Add websites to extract
First let’s set up your knowledge base. Each knowledge base contains a group of websites you want to extract.
Step 1 - Add a new knowledge base
Click "Knowledge bases" on the Lightfeed left panel.
Click "+ Knowledge base".
Give your knowledge a name, then click “Next”.
Step 2 - Add a website to extract
Click “+ Website” button to add a website you want to extract in this knowledge base.
Choose websites type from “Gateway website” and “RSS feed”. Choose "Gateway websites" if you are extracting a list of items (e.g. articles, posts, discussions, products) from this website.
Step 3 - Input URL and define data schema
Input website URL. Define data format or schema you want to extract into. By default, we extract title (text), link (URL), description (text, optional).
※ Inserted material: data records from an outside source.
(* ===== verification/AdminProps.v ===== *)
(** Invariants of the administration module over histories of requests: the
    super administrators, the system roles, the integrity of the tables. *)

From Stdlib Require Import Ascii String.
From S2P Require Import Prelude GoStrings GoEncoding PlatformCrypto GoHttp AdminStore AdminService AdminFacts AdminSteps OneTime.

Local Open Scope string_scope.

(** ** Effects of the statements *)

Definition row_of_operator (op : Operator) : operator_row :=
  {| or_identity := op_IdentityID op; or_role := op_Role op; or_permissions := Some (op_Permissions op);
     or_created := op_CreatedAt op; or_updated := op_UpdatedAt op |}.

Lemma role_named_exists db name :
  exists_row (role_named name) (t_roles db) = true <-> role_exists db name.
Proof.
  rewrite exists_row_true. unfold role_exists, role_named. setoid_rewrite String.eqb_eq. done.
Qed.

Lemma insert_operator_ok op db db' :
  insert_operator op db = Ok (tt, db') ->
  t_operators db !! op_ID op = None /\
  (forall id row, t_operators db !! id = Some row -> or_identity row <> op_IdentityID op) /\
  role_exists db (op_Role op) /\
  db' = with_operators db (<[op_ID op := row_of_operator op]> (t_operators db)).
Proof.
  unfold insert_operator. intros Hi. split_matches. bool_to_prop.
  repeat match goal with H : exists_row _ _ = false |- _ => rewrite exists_row_false in H end.
  split_and!; [by apply eq_None_not_Some| |by apply role_named_exists|done].
  intros id row Hrow Heq.
  match goal with H : forall _ _, _ -> bool_decide _ = false |- _ => specialize (H id row Hrow) end.
  bool_to_prop. done.
Qed.

Lemma update_operator_ok op now n db db' :
  update_operator op now db = Ok (n, db') ->
  db' = db \/ exists row row', t_operators db !! op_ID op = Some row /\ role_exists db (op_Role op) /\
    or_identity row' = or_identity row /\ or_role row' = op_Role op /\
    or_permissions row' = Some (op_Permissions op) /\
    db' = with_operators db (<[op_ID op := row']> (t_operators db)).
Proof.
  unfold update_operator. destruct (t_operators db !! op_ID op) as [row|]; [|intros [= _ <-]; by left].
  destruct (exists_row _ (t_roles db)) eqn:Hr; [|done]. simpl. intros [= _ <-]. right.
  exists row. eexists. split_and!; [done|by apply role_named_exists| | | |reflexivity]; done.
Qed.

Lemma delete_operator_ok id n db db' :
  delete_operator id db = Ok (n, db') ->
  db' = db \/ t_operators db' = base.delete id (t_operators db) /\ t_roles db' = t_roles db /\
    t_audit db' = t_audit db /\ (forall e, e ∈ t_audit db -> al_OperatorID e <> Some id) /\
    (forall k row, t_api_keys db' !! k = Some row -> t_api_keys db !! k = Some row /\ kr_operator row <> id).
Proof.
  unfold delete_operator. destruct (t_operators db !! id) as [row|]; [|intros [= _ <-]; by left].
  destruct (List.existsb _ (t_audit db)) eqn:He; [done|]. intros [= _ <-]. right.
  split_and!; [done|done|done| |].
  - intros e Hin Heq. apply not_true_iff_false in He. apply He, existsb_exists.
    exists e. split; [by apply list_elem_of_In|]. by apply bool_decide_eq_true.
  - intros k row' Hk. simpl in Hk. unfold filter_rows in Hk.
    apply map_lookup_filter_Some in Hk as [Hk Hp]. simpl in Hp. bool_to_prop. done.
Qed.

Lemma insert_role_ok role db db' :
  insert_role role db = Ok (tt, db') ->
  t_roles db !! role_ID role = None /\ ~ role_exists db (role_Name role) /\
  exists row, rr_name row = role_Name role /\ rr_permissions row = Some (role_Permissions role) /\
    rr_is_system row = role_IsSystem role /\
    db' = with_roles db (<[role_ID role := row]> (t_roles db)).
Proof.
  unfold insert_role. intros Hi. split_matches. bool_to_prop. split_and!.
  - by apply eq_None_not_Some.
  - rewrite <- role_named_exists. congruence.
  - eexists. split_and!; [| | |reflexivity]; done.
Qed.

Lemma rename_role_id name row : rename_role name name row = row.
Proof.
  unfold rename_role. destruct (String.eqb_spec (or_role row) name) as [<-|]; [|done]. by destruct row.
Qed.

(** An update that keeps the name changes only the row of the role. *)
Lemma update_role_ok role row now n db db' :
  t_roles db !! role_ID role = Some row -> role_Name role = rr_name row ->
  update_role role now db = Ok (n, db') ->
  db' = db \/ rr_is_system row = false /\
    t_operators db' = t_operators db /\ t_audit db' = t_audit db /\ t_api_keys db' = t_api_keys db /\
    exists row', rr_name row' = rr_name row /\ rr_permissions row' = Some (role_Permissions role) /\
      rr_is_system row' = false /\ t_roles db' = <[role_ID role := row']> (t_roles db).
Proof.
  intros Hrow Hname. unfold update_role. rewrite Hrow.
  destruct (rr_is_system row) eqn:Hsys; [intros [= _ <-]; by left|].
  destruct (exists_row _ _); [done|]. intros [= _ <-]. right. split_and!; [done| |done|done|].
  - simpl. rewrite Hname. rewrite <- (map_fmap_id (t_operators db)) at 2.
    apply map_fmap_ext. intros i x _. apply rename_role_id.
  - simpl. eexists. split_and!; [| | |reflexivity]; done.
Qed.

Lemma delete_role_ok id n db db' :
  delete_role id db = Ok (n, db') ->
  db' = db \/ exists row, t_roles db !! id = Some row /\ rr_is_system row = false /\
    (forall o orow, t_operators db !! o = Some orow -> or_role orow <> rr_name row) /\
    db' = with_roles db (base.delete id (t_roles db)).
Proof.
  unfold delete_role. destruct (t_roles db !! id) as [row|]; [|intros [= _ <-]; by left].
  destruct (rr_is_system row) eqn:Hsys; [intros [= _ <-]; by left|].
  destruct (exists_row _ (t_operators db)) eqn:He; [done|]. intros [= _ <-]. right.
  rewrite exists_row_false in He. exists row. split_and!; [done|done| |done].
  intros o orow Ho Heq. specialize (He o orow Ho). unfold holds_role in He.
  apply String.eqb_neq in He. done.
Qed.

Lemma insert_audit_ok e db db' :
  insert_audit e db = Ok (tt, db') ->
  (forall id, al_OperatorID e = Some id -> is_Some (t_operators db !! id)) /\
  db' = with_audit db (t_audit db ++ [e]).
Proof.
  unfold insert_audit. intros Hi.
  destruct (List.existsb _ (t_audit db)); [done|]. destruct (negb _); [done|].
  destruct (al_OperatorID e) as [id|]; simpl in Hi; [|simplify_eq; by split].
  destruct (bool_decide_reflect (is_Some (t_operators db !! id))); simplify_eq/=.
  split; [|done]. by intros ? [= <-].
Qed.

(** ** Super administrators *)

Definition has_super (db : admin_db) : Prop := exists id, is_super db id.

Lemma is_super_insert db id k row :
  is_super db id -> (id = k -> or_role row = "super_admin") ->
  is_super (with_operators db (<[k := row]> (t_operators db))) id.
Proof.
  intros (r & Hr & Hs) Hk. unfold is_super. simpl.
  destruct (decide (k = id)) as [->|Hne].
  - exists row. rewrite lookup_insert_eq. auto.
  - exists r. by rewrite lookup_insert_ne.
Qed.

(** Someone keeps the role: the actor who could take it from another cannot
    take it from itself. *)
Lemma has_super_step actor db db' : admin_step actor db db' -> has_super db -> has_super db'.
Proof.
  intros Hstep [s Hs]. destruct Hstep as
    [e Hi|op _ Hempty _ _ Hi|a op _ _ _ _ Hi|a op row n now _ _ Hrow Hguard Hself _ Hu|a id n _ Hne _ Hguard Hd
    |a role _ _ _ _ _ _ Hi|a role row n now _ _ Hrow Hname _ Hu|a id n _ _ Hd].
  - apply insert_audit_ok in Hi as [_ ->]. by exists s.
  - destruct Hs as (row & Hrow & _). by rewrite Hempty, lookup_empty in Hrow.
  - apply insert_operator_ok in Hi as (Hnone & _ & _ & ->). exists s.
    apply is_super_insert; [done|]. intros ->. destruct Hs as (? & Hs & _). congruence.
  - apply update_operator_ok in Hu as [->|(row0 & row' & Hrow0 & _ & _ & Hrole & _ & ->)]; [by exists s|].
    simplify_eq. destruct (decide (s = op_ID op)) as [->|Hne].
    + destruct Hs as (? & Hs & Hsup). simplify_eq.
      assert (is_super db a) as Ha by auto. exists a. apply is_super_insert; [done|].
      intros ->. rewrite Hrole. auto.
    + exists s. apply is_super_insert; [done|]. by intros ->.
  - apply delete_operator_ok in Hd as [->|(Hops & _)]; [by exists s|].
    assert (exists s', s' <> id /\ is_super db s') as (s' & Hs' & row & Hrow & Hsup).
    { destruct (decide (s = id)) as [->|]; [exists a; auto|eauto]. }
    exists s', row. rewrite Hops, lookup_delete_ne by done. done.
  - apply insert_role_ok in Hi as (_ & _ & row & _ & _ & _ & ->). by exists s.
  - eapply update_role_ok in Hu as [->|(_ & Hops & _)]; [by exists s| |exact Hrow|exact Hname].
    exists s. unfold is_super. by rewrite Hops.
  - apply delete_role_ok in Hd as [->|(row & _ & _ & _ & ->)]; by exists s.
Qed.

(** A step on behalf of [a] makes nobody a super administrator unless [a] is
    one. *)
Lemma is_super_step a db db' id :
  admin_step (Some a) db db' -> is_super db' id -> is_super db id \/ is_super db a.
Proof.
  intros Hstep (row' & Hrow' & Hsup). destruct Hstep as
    [e Hi|op Ha _ _ _ Hi|b op Ha _ Hguard _ Hi|b op row n now Ha _ Hrow Hguard _ _ Hu|b k n _ _ _ _ Hd
    |b role _ _ _ _ _ _ Hi|b role row n now _ _ Hrow Hname _ Hu|b k n _ _ Hd]; simplify_eq.
  - apply insert_audit_ok in Hi as [_ ->]. left. by exists row'.
  - apply insert_operator_ok in Hi as (_ & _ & _ & ->). simpl in Hrow'.
    apply lookup_insert_Some in Hrow' as [[<- <-]|[_ Hrow']]; [right; auto|left; by exists row'].
  - apply update_operator_ok in Hu as [->|(row0 & row2 & Hrow0 & _ & _ & Hrole & _ & ->)]; [left; by exists row'|].
    simpl in Hrow'. apply lookup_insert_Some in Hrow' as [[<- <-]|[_ Hrow']]; [|left; by exists row'].
    right. apply Hguard. right. congruence.
  - apply delete_operator_ok in Hd as [->|(Hops & _)]; [left; by exists row'|].
    rewrite Hops in Hrow'. apply lookup_delete_Some in Hrow' as [_ Hrow']. left. by exists row'.
  - apply insert_role_ok in Hi as (_ & _ & row & _ & _ & _ & ->). left. by exists row'.
  - eapply update_role_ok in Hu as [->|(_ & Hops & _)]; [| |exact Hrow|exact Hname]; left; exists row'; [done|].
    by rewrite <- Hops.
  - apply delete_role_ok in Hd as [->|(row & _ & _ & _ & ->)]; left; by exists row'.
Qed.

(** Without an actor, operators appear only in an empty table. *)
Lemma bootstrap_step db db' :
  admin_step None db db' -> t_operators db <> ∅ -> t_operators db' = t_operators db.
Proof.
  intros Hstep Hne. destruct Hstep as [e Hi| | | | | | | ]; try done.
  by apply insert_audit_ok in Hi as [_ ->].
Qed.

(** ** Integrity of the tables *)

(** A custom role: a well-formed name that is not reserved, and a sorted list
    of distinct permissions of the catalogue. *)
Definition custom_role_wf (row : role_row) : Prop :=
  roleNamePattern (rr_name row) = true /\ (rr_name row ∉ SystemRoles) /\
  exists perms, rr_permissions row = Some perms /\ NoDup perms /\ perms ⊆ permissionCatalog /\
    StronglySorted (fun a b => String.leb a b = true) perms.

Record admin_wf (db : admin_db) : Prop := {
  wf_role_exists : forall id row, t_operators db !! id = Some row -> role_exists db (or_role row);
  wf_identity_unique : forall id id' row row', t_operators db !! id = Some row -> t_operators db !! id' = Some row' ->
    or_identity row = or_identity row' -> id = id';
  wf_overrides : forall id row, t_operators db !! id = Some row -> overrides_valid (default ∅ (or_permissions row));
  wf_name_unique : forall id id' row row', t_roles db !! id = Some row -> t_roles db !! id' = Some row' ->
    rr_name row = rr_name row' -> id = id';
  wf_custom : forall id row, t_roles db !! id = Some row -> rr_is_system row = false -> custom_role_wf row;
  wf_audit : forall e id, e ∈ t_audit db -> al_OperatorID e = Some id -> is_Some (t_operators db !! id);
}.

Lemma normalize_loop_spec raw out perms :
  normalize_loop raw out = Ok perms -> NoDup out -> out ⊆ permissionCatalog ->
  NoDup perms /\ perms ⊆ permissionCatalog.
Proof.
  revert out. induction raw as [|p raw IH]; intros out; simpl; [by intros [= <-]|].
  destruct (IsValidPermission (TrimSpace p)) eqn:Hv; [|done]. simpl.
  destruct (List.existsb _ out) eqn:Hin; [by apply IH|]. intros Hl Hnd Hsub.
  apply (IH _ Hl).
  - apply NoDup_app. split_and!; [done| |by apply NoDup_singleton].
    intros x Hx Hx'. apply list_elem_of_singleton in Hx' as ->. apply not_true_iff_false in Hin.
    apply Hin, existsb_exists. eexists. split; [by apply list_elem_of_In|apply String.eqb_refl].
  - intros x [Hx|Hx]%elem_of_app; [by apply Hsub|]. apply list_elem_of_singleton in Hx as ->.
    unfold IsValidPermission in Hv. rewrite TrimSpace_idem in Hv.
    destruct (String.eqb _ ""); [done|]. apply existsb_exists in Hv as (q & Hq & Heq).
    apply String.eqb_eq in Heq as ->. by apply list_elem_of_In.
Qed.

Lemma normalizePermissions_spec raw perms :
  normalizePermissions raw = Ok perms ->
  NoDup perms /\ perms ⊆ permissionCatalog /\ StronglySorted (fun a b => String.leb a b = true) perms.
Proof.
  unfold normalizePermissions. destruct (normalize_loop raw []) as [out|] eqn:Hl; [|done].
  intros [= <-].
  destruct (normalize_loop_spec _ _ _ Hl) as [Hnd Hsub]; [by constructor|by intros ? []%not_elem_of_nil|].
  split_and!.
  - by rewrite sort_Strings_perm.
  - intros x. rewrite sort_Strings_perm. apply Hsub.
  - apply sort_Strings_sorted.
Qed.

Lemma role_exists_mono db db' name :
  (forall id row, t_roles db !! id = Some row ->
     exists row', t_roles db' !! id = Some row' /\ rr_name row' = rr_name row) ->
  role_exists db name -> role_exists db' name.
Proof. intros Hr (id & row & Hrow & <-). destruct (Hr _ _ Hrow) as (row' & ? & ?). by exists id, row'. Qed.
You can add new fields to extract (depending on different websites, this can be price, upvotes, author, comment link etc...). For this example, from github.com/trending, I want to extract number of stars and programming language of each project. So I added “stars” and “language” by clicking "+ field".
When all fields are added, click "Add".
Step 4 - Extract websites and index into knowledge base
Lightfeed will scrape the website live, extract results into the schema you defined, and index the results to your knowledge base. This will take around 1 minute.
Once a website is added, Lightfeed will extract it every day, auto deduplicate and index new contents every day to keep your knowledge base up-to-date and consistent.
You can review the results that got indexed into the knowledge base.
Step 5 - Repeat 2-4 to add more websites
Repeat step 2-4 to extract more websites. Once done, click “Exit” on the right top corner.